The next Action Journey focuses on Gender Equality issues in India, setting out to redress the balance and ensure that women have equal opportunities to those of men. The actions will focus on gender roles, women’s safety, gender budgeting, and women in the workplace; four issues central to the empowerment of women in India. Social structures, local traditions and religious norms create hurdles for women in Indian public life. Recent figures show the labour force participation rate for Indian women is falling, and furthermore, that the more educated a woman, the wider the pay gap she faces – that pay gap only grows even further as she advances in her career. Women's safety in cities and rural communities is a critical issue for women’s participation in public life, but for this to change, Indian society must drive a perception change about the role a woman plays at home and at work.
Farhan Akhtar, Global Citizen India Ambassador, UN Women Goodwill Ambassador and Men Against Rape and Discrimination (MARD) founder, believes that men and boys have an important role to play in ending gender inequality:“Feminism is often disregarded by men as a ‘women’s thing’. That is not a constructive attitude. Men and boys need to stand up and realise the unconscious bias and the outright inequality that women in India face every day – whether they live in towns and cities or whether in rural areas – and commit to take action to redress the balance. When we believe that ‘Shuruaat Hoon Main’, we will begin to make that change for the better.”

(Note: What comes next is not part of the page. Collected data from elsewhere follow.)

(** ** Synthetic request ids *)

(** X14: two [record_stream_completion] calls without a request id, for the same
    endpoint and at the same clock reading, get the same synthetic id: the
    second one is not tallied, whatever its status code, although its tokens
    are added and its record is stored. *)
Theorem synthetic_id_collision `{FloatStr} (s : MetricsCollector) (now : Q)
    (endpoint : string) (sc1 sc2 : Z) (f1 f2 c1 c2 : Q) (k1 k2 : Z) :
  let s1 := record_stream_completion s now endpoint sc1 f1 c1 k1 None in
  let s2 := record_stream_completion s1 now endpoint sc2 f2 c2 k2 None in
  _success_count s2 = _success_count s1 /\
  _failure_count s2 = _failure_count s1 /\
  _sse_request_ids s2 = _sse_request_ids s1 /\
  _total_tokens s2 = _total_tokens s1 + k2 /\
  length (_stream_metrics s2) = S (length (_stream_metrics s1)).
Proof.
  intros s1 s2.
  assert (Hin : request_id_or_default endpoint now None ∈ _sse_request_ids s1).
  { unfold s1.
    destruct (decide (request_id_or_default endpoint now None
                      ∈ _sse_request_ids s)) as [Hs|Hs].
    - destruct (stream_completion_seen s now endpoint sc1 f1 c1 k1 None Hs)
        as (_ & _ & ->). exact Hs.
    - destruct (stream_completion_unseen s now endpoint sc1 f1 c1 k1 None Hs)
        as (_ & _ & ->).
      rewrite elem_of_union, elem_of_singleton. left. reflexivity. }
  destruct (stream_completion_seen s1 now endpoint sc2 f2 c2 k2 None Hin)
    as (Hs & Hf & Hseen).
  split; [exact Hs|]. split; [exact Hf|]. split; [exact Hseen|].
  split; [reflexivity|].
  unfold s2. cbn [record_stream_completion _stream_metrics].
  rewrite length_app. cbn [length]. lia.
Qed.

(** ** Growth within a session *)

Section Growth.

Context `{FloatStr}.

Lemma grows_refl (s : MetricsCollector) : grows s s.
Proof. unfold grows. repeat split; try lia; try reflexivity. Qed.

Lemma grows_trans (s1 s2 s3 : MetricsCollector) :
  grows s1 s2 -> grows s2 s3 -> grows s1 s3.
Proof.
  intros (A1 & A2 & A3 & A4 & A5 & A6) (B1 & B2 & B3 & B4 & B5 & B6).
  unfold grows. repeat split; try lia.
  - intros x Hx. apply B5, A5, Hx.
  - intros k. specialize (A6 k). specialize (B6 k). lia.
Qed.

Lemma step_grows (s : MetricsCollector) (op : Op) :
  is_reset op = false -> grows s (step s op).
Proof.
  intros Hop.
  destruct op as [now ep me sc ttft ttct cl st rid
                 |now ep sc ttft ttct tc rid
                 |now et em ep
                 |now]; try discriminate; cbn [step]; unfold grows.
  - cbn [record_request _success_count _failure_count _timeout_count
         _total_request_count _sse_request_ids].
    repeat split; try reflexivity;
      try (destruct st, (is_success_status sc); lia); try lia.
  - cbn [record_stream_completion _success_count _failure_count _timeout_count
         _total_request_count _sse_request_ids].
    repeat split; try reflexivity;
      try (destruct (bool_decide _), (is_success_status sc);
           cbn [andb negb]; lia).
    destruct (bool_decide _); [|reflexivity].
    intros x Hx. rewrite elem_of_union. right. exact Hx.
  - cbn [record_error _success_count _failure_count _timeout_count
         _total_request_count _sse_request_ids].
    repeat split; try reflexivity; try lia.
    + destruct (String.eqb et "timeout"); lia.
    + intros k. destruct (decide (k = et)) as [->|Hk].
      * rewrite error_summary_record_error. cbn [from_option]. unfold id. lia.
      * rewrite !error_summary_lookup. cbn [record_error _errors].
        rewrite errors_append_lookup_ne by exact Hk. reflexivity.
Qed.

End Growth.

Kareena Kapoor Khan said she is committed to being part of the solution for the gender roles imbalance: “India is a nation still grappling with serious issue of gender inequality where often, women’s capabilities are questioned. Empowering every Indian woman – rural or urban, child or adult, businesswoman or homemaker, will directly translate into supporting the nation for the greatness it has set out to achieve. At this special time in my life, I couldn’t be happier to be a part of the Global Citizen India movement in its efforts to address the issue of gender inequality in the country so that generations to come can benefit from a more equal society.”
The inaugural Global Citizen Festival India will be held in Mumbai on 19 November 2016, and will be headlined by Coldplay, Jay Z, Aamir Khan, A.R. Rahman, Ranveer Singh, Katrina Kaif, Farhan Akhtar, Shraddha Kapoor, Arjun Kapoor, Arijit Singh, Dia Mirza, Shankar Ehsaan Loy, and Monali Thakur.